Saved entries
:::::
(* ===== verification/FmtNum.v ===== *)
(** Printing integers: [lib/fmt/].  A routine is given [dest], true when the
    destination pointer is not [NULL], and gives the bytes it stores from
    [dest] on and the length it returns ([out]).  Loops that fill a number
    from the last digit down ([*--dest = ...]) put each digit before the
    digits already stored.  [None] is undefined behaviour: a store through
    [NULL] or an overflow of signed arithmetic. *)
From S2P Require Import Prelude Digits.

(** [*--dest = (tmp % 10) + '0'] for the [len] digits counted before. *)
Fixpoint put_dec (len : nat) (tmp : Z) (acc : list Z) : list Z :=
  match len with
  | O => acc
  | S len' => put_dec len' (tmp / 10) (u8 (tmp mod 10 + 48) :: acc)
  end.

Definition fmt_ulong (dest : bool) (i : Z) : out :=
  let len := count_digits 9 (fun t => t / 10) 64 1 i in
  (if dest then put_dec len i [] else [], len).

Definition fmt_ulonglong (dest : bool) (i : Z) : out :=
  let len := count_digits 9 (fun t => t / 10) 64 1 i in
  (if dest then put_dec len i [] else [], len).

(** [(unsigned long)-i]: the negation is an operation on [long]. *)
Definition fmt_long (dest : bool) (i : Z) : option out :=
  if i <? 0 then
    n ← chk64 (- i);
    let '(b, len) := fmt_ulong dest (u64 n) in
    Some ((if dest then "-"%C :: b else []), (len + 1)%nat)
  else Some (fmt_ulong dest (u64 i)).

Definition fmt_longlong (dest : bool) (i : Z) : option out :=
  if i <? 0 then
    n ← chk64 (- i);
    let '(b, len) := fmt_ulonglong dest (u64 n) in
    Some ((if dest then "-"%C :: b else []), (len + 1)%nat)
  else Some (fmt_ulonglong dest (u64 i)).

(** Zeros while [len < pad], then the number; the value returned is [len]
    after the padding. *)
Definition fmt_ulong0 (dest : bool) (i : Z) (pad : nat) : out :=
  let len := count_digits 9 (fun t => t / 10) 64 1 i in
  if dest then
    (replicate (pad - len) "0"%C ++ fst (fmt_ulong true i),
     (len + (pad - len))%nat)
  else ([], if (len <? pad)%nat then pad else len).

Definition fmt_tohex (c : Z) : Z :=
  let c := s8 c in
  if 10 <=? c then u8 (c - 10 + 97) else u8 (c + 48).

(** [*--dest = tohex(tmp & 15); if(!(tmp >>= 4)) break;].  The fuel is the
    number of digits, at most 16. *)
Fixpoint put_hex (fuel : nat) (tmp : Z) (acc : list Z) : list Z :=
  match fuel with
  | O => acc
  | S fuel' =>
      let acc := fmt_tohex (Z.land tmp 15) :: acc in
      let tmp := Z.shiftr tmp 4 in
      if tmp =? 0 then acc else put_hex fuel' tmp acc
  end.

Definition fmt_xlong (dest : bool) (i : Z) : out :=
  let len := count_digits 15 (fun t => Z.shiftr t 4) 64 1 i in
  (if dest then put_hex 64 i [] else [], len).

Definition fmt_xlonglong (dest : bool) (i : Z) : out :=
  let len := count_digits 15 (fun t => Z.shiftr t 4) 64 1 i in
  (if dest then put_hex 64 i [] else [], len).

(** [fmt_xlong0] stores its padding and the number without testing [dest]. *)
Definition fmt_xlong0 (dest : bool) (num : Z) (n : nat) : option out :=
  if dest then
    let len := snd (fmt_xlong false num) in
    let i := if (len <? n)%nat then (n - len)%nat else O in
    let '(b, k) := fmt_xlong true num in
    Some (replicate i "0"%C ++ b, (i + k)%nat)
  else None.

Fixpoint put_oct (fuel : nat) (tmp : Z) (acc : list Z) : list Z :=
  match fuel with
  | O => acc
  | S fuel' =>
      let acc := u8 (Z.land tmp 7 + 48) :: acc in
      let tmp := Z.shiftr tmp 3 in
      if tmp =? 0 then acc else put_oct fuel' tmp acc
  end.

Definition fmt_8long (dest : bool) (i : Z) : out :=
  let len := count_digits 7 (fun t => Z.shiftr t 3) 64 1 i in
  (if dest then put_oct 64 i [] else [], len).

Definition fmt_octal (dest : bool) (i : Z) : out :=
  let len := count_digits 7 (fun t => Z.shiftr t 3) 64 1 i in
  (if dest then put_oct 64 i [] else [], len).

Definition fmt_minus (dest : bool) (i : Z) : out :=
  if i <? 0 then (if dest then ["-"%C] else [], 1%nat) else ([], 0%nat).

Definition fmt_plusminus (dest : bool) (i : Z) : out :=
  if negb (i =? 0) then
    (if dest then [if 0 <=? i then "+"%C else "-"%C] else [], 1%nat)
  else ([], 0%nat).

(** [fmt_2digits] always stores; [/] and [%] of C truncate. *)
Definition fmt_2digits (i : Z) : out :=
  ([u8 (Z.quot i 10 + 48); u8 (Z.rem i 10 + 48)], 2%nat).

(** Kilo, mega, giga and tera with one decimal digit. *)
Definition human_tail (dest : bool) (l unit : Z) : out :=
  if dest then
    let '(b, i) := fmt_ulong true (l / 10) in
    (b ++ ["."%C; u8 (l mod 10 + 48); unit], (i + 3)%nat)
  else ([], (snd (fmt_ulong false l) + 2)%nat).

Definition fmt_human (dest : bool) (l : Z) : out :=
  if l <? 1000 then fmt_ulong dest l
  else if 1000000000000 <? l then
    let l := l / 1000 in
    human_tail dest (u64 (l + 50000000) / 100000000) "T"%C
  else if 1000000000 <? l then
    human_tail dest (u64 (l + 50000000) / 100000000) "G"%C
  else if 1000000 <? l then
    human_tail dest (u64 (l + 50000) / 100000) "M"%C
  else human_tail dest (u64 (l + 50) / 100) "k"%C.

Definition fmt_humank (dest : bool) (l : Z) : out :=
  if l <? 1000 then fmt_ulong dest l
  else if 1024 * 1024 * 1024 * 1024 <? l then
    human_tail dest
      (u64 (l + 1024 * 1024 * 1024 * 1024 / 20) /
       (1024 * 1024 * 1024 * 1024 / 10)) "T"%C
  else if 1024 * 1024 * 1024 <? l then
    human_tail dest
      (u64 (l + 1024 * 1024 * 1024 / 20) / (1024 * 1024 * 1024 / 10)) "G"%C
  else if 1024 * 1024 <? l then
    human_tail dest (u64 (l + 1024 * 1024 / 20) / (1024 * 1024 / 10)) "M"%C
  else human_tail dest (u64 (l + 1024 / 20) / (1024 / 10)) "k"%C.

(** Strings: the bytes before the terminator. *)
Fixpoint fmt_str (dest : bool) (s : list Z) : option out :=
  match s with
  | [] => None
  | c :: s' =>
      if c =? 0 then Some (if dest then [0] else [], 0%nat)
      else
        '(b, n) ← fmt_str dest s';
        Some (if dest then c :: b else [], S n)
  end.

(** [fmt_strn] tests the byte before the limit. *)
Fixpoint fmt_strn (dest : bool) (s : list Z) (limit : nat) : option out :=
  match s with
  | [] => None
  | c :: s' =>
      if c =? 0 then Some ([], 0%nat) else
      match limit with
      | O => Some ([], 0%nat)
      | S limit' =>
          '(b, n) ← fmt_strn dest s' limit';
          Some (if dest then c :: b else [], S n)
      end
  end.

(** [fmt_strm_internal]: the strings one after the other; each [fmt_str]
    leaves a terminator that the next string overwrites. *)
Fixpoint fmt_strm_internal (dest : bool) (args : list (list Z)) (n : nat)
  : option out :=
  match args with
  | [] => Some ([], n)
  | s :: args' =>
      '(b, inc) ← fmt_str dest s;
      '(b', n') ← fmt_strm_internal dest args' (n + inc);
      Some (if dest then take inc b ++ (if decide (b' = []) then drop inc b
                                        else b') else [], n')
  end.

(** The stores of [for(; todo > 0; --todo) { if(dest > max) break; ... }] at
    the offset [off]: a store at the offset [maxlen] is still made. *)
Fixpoint pad_spaces (todo off maxlen : nat) : list Z :=
  match todo with
  | O => []
  | S todo' =>
      if (maxlen <? off)%nat then []
      else 32 :: pad_spaces todo' (S off) maxlen
  end.

Fixpoint pad_copy (todo off maxlen : nat) (src : list Z) : option (list Z) :=
  match todo with
  | O => Some []
  | S todo' =>
      if (maxlen <? off)%nat then Some [] else
      match src with
      | [] => None
      | c :: src' => l ← pad_copy todo' (S off) maxlen src'; Some (c :: l)
      end
  end.

(** The lengths are taken below the sign bit of [long], which the routines
    test first. *)
Definition fmt_pad (dest : bool) (src : list Z) (srclen padlen maxlen : nat)
  : option out :=
  if dest then
    let sp := pad_spaces (padlen - srclen) 0 maxlen in
    cp ← pad_copy (Nat.min srclen maxlen) (length sp) maxlen src;
    Some (sp ++ cp, (length sp + length cp)%nat)
  else Some ([], Nat.min (Nat.max srclen padlen) maxlen).

(** [fmt_fill] leaves the [srclen] bytes at [dest] alone; its stores start
    behind them. *)
Definition fmt_fill (dest : bool) (srclen padlen maxlen : nat) : out :=
  if (maxlen <? srclen)%nat then ([], maxlen)
  else if dest then
    let sp := pad_spaces (padlen - srclen) srclen maxlen in
    (sp, (srclen + length sp)%nat)
  else ([], Nat.min (Nat.max srclen padlen) maxlen).

(** Bytes as pairs of hexadecimal digits.  [*buf >> 4] is a shift of a
    [char], whose sign the mask removes. *)
Definition hexchars : list Z := lit "0123456789abcdef".

Definition hexpair (c : Z) : list Z :=
  [nth (Z.to_nat (Z.land (Z.shiftr (s8 c) 4) 15)) hexchars 0;
   nth (Z.to_nat (Z.land (s8 c) 15)) hexchars 0].

Fixpoint fmt_hexb_loop (d : list Z) (len : nat) : option (list Z) :=
  match len with
  | O => Some []
  | S len' =>
      match d with
      | [] => None
      | c :: d' => l ← fmt_hexb_loop d' len'; Some (hexpair c ++ l)
      end
  end.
:::::
● **What you are asked to do**
Write down again, exactly as given, only the lines above that fall from the line with "test first. *)" to the line with "else Some ([], Nat.min", inclusive.

● **Solution for this task**
    test first. *)
Definition fmt_pad (dest : bool) (src : list Z) (srclen padlen maxlen : nat)
  : option out :=
  if dest then
    let sp := pad_spaces (padlen - srclen) 0 maxlen in
    cp ← pad_copy (Nat.min srclen maxlen) (length sp) maxlen src;
    Some (sp ++ cp, (length sp + length cp)%nat)
  else Some ([], Nat.min (Nat.max srclen padlen) maxlen).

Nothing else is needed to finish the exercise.